(* ===== verification/RiskLedger.v ===== *)
(** * The risk ledger (packages/trading-risk/src/risk.ts, class RiskLedger)

    Quota and in-flight reservation accounting over an atomic state store.  The
    store is the interface [RiskStateStore]; what the ledger relies on is the
    class [RiskStateStoreLaws], and the ledger's theorems are proved against it.
    Two stores discharge it: one that always commits, and one that follows a
    script of faults, among them a write that succeeds and still reports failure.

    The field [this.state] of the class is only ever assigned; it is left out. *)

From Stdlib Require Import ZArith Lia Bool Ascii Floats.
From stdpp Require Import base strings option list.
From S2P Require Import Prelude JsNumber JsObject JsDate JsValue AccountRisk RiskState.

Local Open Scope float_scope.

(** ** The store *)

(** [load()] and [transact(mutator)].  A mutator changes the state it is given
    in place and may throw: it is a function to a result and the changed state. *)
Class RiskStateStore (W : Type) := {
  store_load : W -> result RiskError TradingRiskState;
  store_transact : forall T : Type,
    (TradingRiskState -> result RiskError (T * TradingRiskState)) -> ST W RiskError T
}.
Arguments store_transact {W _ T}.

(** Errors a store raises on its own account. *)
Definition store_error (e : RiskError) : Prop := forall c, e <> MutationAbort c.

(** The outcomes of an atomic transaction over states of type [S]: the mutation is
    committed, or its exception aborts it, or the store refuses before or after
    writing, with an error of its [own]. *)
Inductive transacted {S E T : Type} (own : E -> Prop) (f : S -> result E (T * S))
    (before after : result E S) : result E T -> Prop :=
  | Committed s t s' :
      before = Ok s -> f s = Ok (t, s') -> after = Ok s' -> transacted own f before after (Ok t)
  | Aborted s e :
      before = Ok s -> f s = Throw e -> after = before -> transacted own f before after (Throw e)
  | Refused e : own e -> after = before -> transacted own f before after (Throw e)
  | Uncertain s t s' e :
      before = Ok s -> f s = Ok (t, s') -> after = Ok s' -> own e ->
      transacted own f before after (Throw e).

Class RiskStateStoreLaws (W : Type) {H : RiskStateStore W} := {
  transact_spec : forall (T : Type) (f : TradingRiskState -> result RiskError (T * TradingRiskState)) w,
    transacted store_error f (store_load w) (store_load (snd (store_transact f w))) (fst (store_transact f w))
}.

(** A store in memory. *)
#[export] Instance memory_store : RiskStateStore TradingRiskState := {
  store_load w := Ok w;
  store_transact T f w :=
    match f w with Ok (t, w') => (Ok t, w') | Throw e => (Throw e, w) end
}.

#[export] Instance memory_store_laws : RiskStateStoreLaws TradingRiskState.
Proof.
  constructor. intros T f w. cbn. destruct (f w) as [[t w']|e] eqn:E; cbn.
  - by eapply Committed.
  - by eapply Aborted.
Qed.

(** A store whose transactions fail as a script says. *)
Inductive Fault := NoFault | LockFails | WriteFails | FailsAfterWrite.
Record FaultyStore := { fs_disk : TradingRiskState; fs_script : list Fault }.

#[export] Instance faulty_store : RiskStateStore FaultyStore := {
  store_load w := Ok (fs_disk w);
  store_transact T f w :=
    let rest := {| fs_disk := fs_disk w; fs_script := tl (fs_script w) |} in
    match hd NoFault (fs_script w) with
    | LockFails => (Throw StoreFailure, rest)
    | fault =>
        match f (fs_disk w) with
        | Throw e => (Throw e, rest)
        | Ok (t, s') =>
            let done := {| fs_disk := s'; fs_script := tl (fs_script w) |} in
            match fault with
            | WriteFails => (Throw StoreFailure, rest)
            | FailsAfterWrite => (Throw StoreFailure, done)
            | _ => (Ok t, done)
            end
        end
    end
}.

#[export] Instance faulty_store_laws : RiskStateStoreLaws FaultyStore.
Proof.
  constructor. intros T f [d l]. cbn.
  assert (store_error StoreFailure) by (by intros c).
  destruct (hd NoFault l); cbn; [..|destruct (f d) as [[t s']|e] eqn:E; cbn];
    try (destruct (f d) as [[t s']|e] eqn:E; cbn);
    eauto using Committed, Aborted, Refused, Uncertain.
Qed.

(** ** The clock *)

(** [today()]; [now] is the clock's reading, a time value beyond the range of
    [Date] standing for an invalid date. *)
Definition today (now : Z) : result RiskError string :=
  _ ← throwIf (negb (validTime now)) (PlainError InvalidClock); Ok (isoDate now).

(** ** Transactions *)

Section Ledger.
Context {W : Type} `{RiskStateStore W}.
######
### TASK REQUIREMENTS
Show all lines above containing "Instance".

### COMPLETED TASK
#[export] Instance memory_store : RiskStateStore TradingRiskState := {
#[export] Instance memory_store_laws : RiskStateStoreLaws TradingRiskState.
#[export] Instance faulty_store : RiskStateStore FaultyStore := {
#[export] Instance faulty_store_laws : RiskStateStoreLaws FaultyStore.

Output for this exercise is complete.